Geral

Brasil e EUA assinam acordo na área de defesa

Da Redação ·

Estados Unidos e Brasil preencheram hoje um vazio de 33 anos na relação bilateral ao firmarem um acordo de cooperação na área de defesa. Mais que envolver exercícios militares conjuntos, os oito artigos do documento lançarão bases jurídicas para futuras compras mútuas de produtos e serviços, em especial os sensíveis, e a transferência de tecnologia de sistemas e equipamentos militares. O acordo foi negociado ao longo dos últimos sete anos e não envolverá a instalação de bases militares no País.
 

continua após publicidade

O último documento sobre a cooperação bilateral na área de defesa foi assinado nos anos 50 e vigorou até 1977, durante a gestão do general Ernesto Geisel na Presidência. Assinado em Washington pelo ministro da Defesa, Nelson Jobim, e o secretário de Defesa dos EUA, Robert Gates, o texto marca uma nova estrutura do diálogo bilateral e traz "mudança criativa na maneira de os dois países entenderem as relações entre suas Forças Armadas", segundo disse ontem o embaixador americano no Brasil, Thomas Shannon.
 

A assinatura do acordo reforçou o lobby americano em favor dos caças F-18 Super Hornet, da americana Boeing, no processo de aquisição da Força Aérea Brasileira (FAB), mesmo com a decisão política já tomada pelo governo brasileiro de vitória do concorrente Rafale, da francesa Dassault. A insistência americana tem como atrativo uma possível barganha, que envolve os processos de compra de aviões de ataque abertos pela Marinha e pela Aeronáutica dos EUA, nos quais os SuperTucanos, da Embraer, são fortes concorrentes.
 

continua após publicidade

O acordo, segundo Shannon, foi um "passo fundamental" na proposta americana por envolver, entre as áreas de cooperação, a transferência dos sistemas militares. Trata-se de um dos temas sensíveis na proposta da Boeing à FAB. Da mesma forma, completou o embaixador, o acordo "facilitaria as negociações" das forças naval e aérea americanas para uma eventual compra de SuperTucanos.
 

"O acordo é necessário para a venda de um sistema de armas.
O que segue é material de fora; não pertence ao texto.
(** [WLockBytes], [WLockUnits] and [WLockDescriptor] are [GlobalLock] with the
    memory at the type the code casts it to. *)
Inductive OsCall : Set -> Set :=
| WOpenClipboard : OsCall bool
| WSleep : OsCall unit
| WCloseClipboard : OsCall unit
| WEmptyClipboard : OsCall bool
| WSetClipboardData (format h : Z) : OsCall bool
| WAnnounceFormat (format : Z) : OsCall bool
| WIsClipboardFormatAvailable (format : Z) : OsCall bool
| WGetClipboardData (format : Z) : OsCall (option Z)
| WGlobalAlloc (bytes : Z) : OsCall (option Z)
| WGlobalFree (h : Z) : OsCall unit
| WGlobalLock (h : Z) : OsCall bool
| WCopy (h : Z) (c : Contents) : OsCall unit
| WLockBytes (h : Z) : OsCall (option (list Z))
| WLockUnits (h : Z) : OsCall (option (list Z))
| WLockDescriptor (h : Z) : OsCall (option FILEGROUPDESCRIPTORW)
| WGlobalUnlock (h : Z) : OsCall unit
| WGlobalSize (h : Z) : OsCall Z
| WDragQueryCount (h : Z) : OsCall Z
| WDragQueryLength (h i : Z) : OsCall Z
| WDragQueryFile (h i : Z) : OsCall (list Z)
| WPngToBgra (png : list Z) : OsCall (option BgraImage)
| WBgraToPng (img : BgraImage) : OsCall (option (list Z))
| WRegisteredFormat : OsCall Z
| WOleGetClipboard : OsCall (option Z)
| WGetData (o lindex : Z) : OsCall (option Medium)
| WReleaseStgMedium (m : Medium) : OsCall unit
| WRelease (o : Z) : OsCall unit
| WStreamSeek (s offset : Z) : OsCall bool
| WStreamRead (s size : Z) : OsCall (option (list Z)).

(** [OsUndefined]: the code reads memory it does not own. *)
Inductive Os (A : Type) : Type :=
| OsRet (a : A)
| OsDo {B : Set} (c : OsCall B) (k : B -> Os A)
| OsUndefined.
Arguments OsRet {A} a.
Arguments OsDo {A B} c k.
Arguments OsUndefined {A}.

Fixpoint os_bind {A B : Type} (k : A -> Os B) (p : Os A) : Os B :=
  match p with
  | OsRet a => k a
  | OsDo c f => OsDo c (fun b => os_bind k (f b))
  | OsUndefined => OsUndefined
  end.
#[export] Instance Os_ret : MRet Os := @OsRet.
#[export] Instance Os_bind : MBind Os := @os_bind.
Definition os {B : Set} (c : OsCall B) : Os B := OsDo c OsRet.

(** ** The clipboard scope *)

(** At most ten attempts, 15 ms apart. *)
Fixpoint open_attempts (n : nat) : Os bool :=
  match n with
  | O => OsRet false
  | S n' => ok ← os WOpenClipboard; if ok : bool then OsRet true else os WSleep ;; open_attempts n'
  end.

(** The constructor, and the destructor around a body that runs when the scope
    is open. *)
Definition ClipboardScope_open (held : Z) : Os bool :=
  if IsOsClipboardHeldByThisThread held then OsRet false else open_attempts 10.

Definition with_clipboard {A} (held : Z) (closed : Os A) (body : Os A) : Os A :=
  opened ← ClipboardScope_open held;
  if opened : bool then r ← body; os WCloseClipboard ;; OsRet r else closed.

(** ** Writing *)

Definition CF_HDROP : Z := 15.

(** Allocate, lock, copy, unlock; [None] when a call fails (the handle is then
    freed). *)
Definition filled_handle (bytes : Z) (c : Contents) : Os (option Z) :=
  h ← os (WGlobalAlloc bytes);
  match h with
  | None => OsRet None
  | Some h =>
      locked ← os (WGlobalLock h);
      if locked : bool then os (WCopy h c) ;; os (WGlobalUnlock h) ;; OsRet (Some h)
      else os (WGlobalFree h) ;; OsRet None
  end.

(** Hand the handle to the clipboard, or free it. *)
Definition set_or_free (format h : Z) : Os bool :=
  ok ← os (WSetClipboardData format h);
  if ok : bool then OsRet true else os (WGlobalFree h) ;; OsRet false.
Mas esse não foi seu propósito. O objetivo é ampliar e avançar as relações entre o Brasil e os EUA, modernizar a capacidade de cooperação das Forças Armadas dos dois países em diferentes áreas", afirmou Shannon. "Mas, a decisão do Brasil é soberana e não depende do acordo de cooperação com os EUA."
 

Como meio de dispersar desconfianças semelhantes às envolveram o Tratado entre EUA e Colômbia na área de Defesa, em meados de 2009, o governo brasileiro propôs que fosse incluído um artigo - número 3 - no qual os dois lados reforçam seus compromissos de respeito aos países vizinhos. Os EUA, que já haviam selado um documento similar com a União de Nações Sul-americanas (Unasul) no ano passado, acataram a proposta.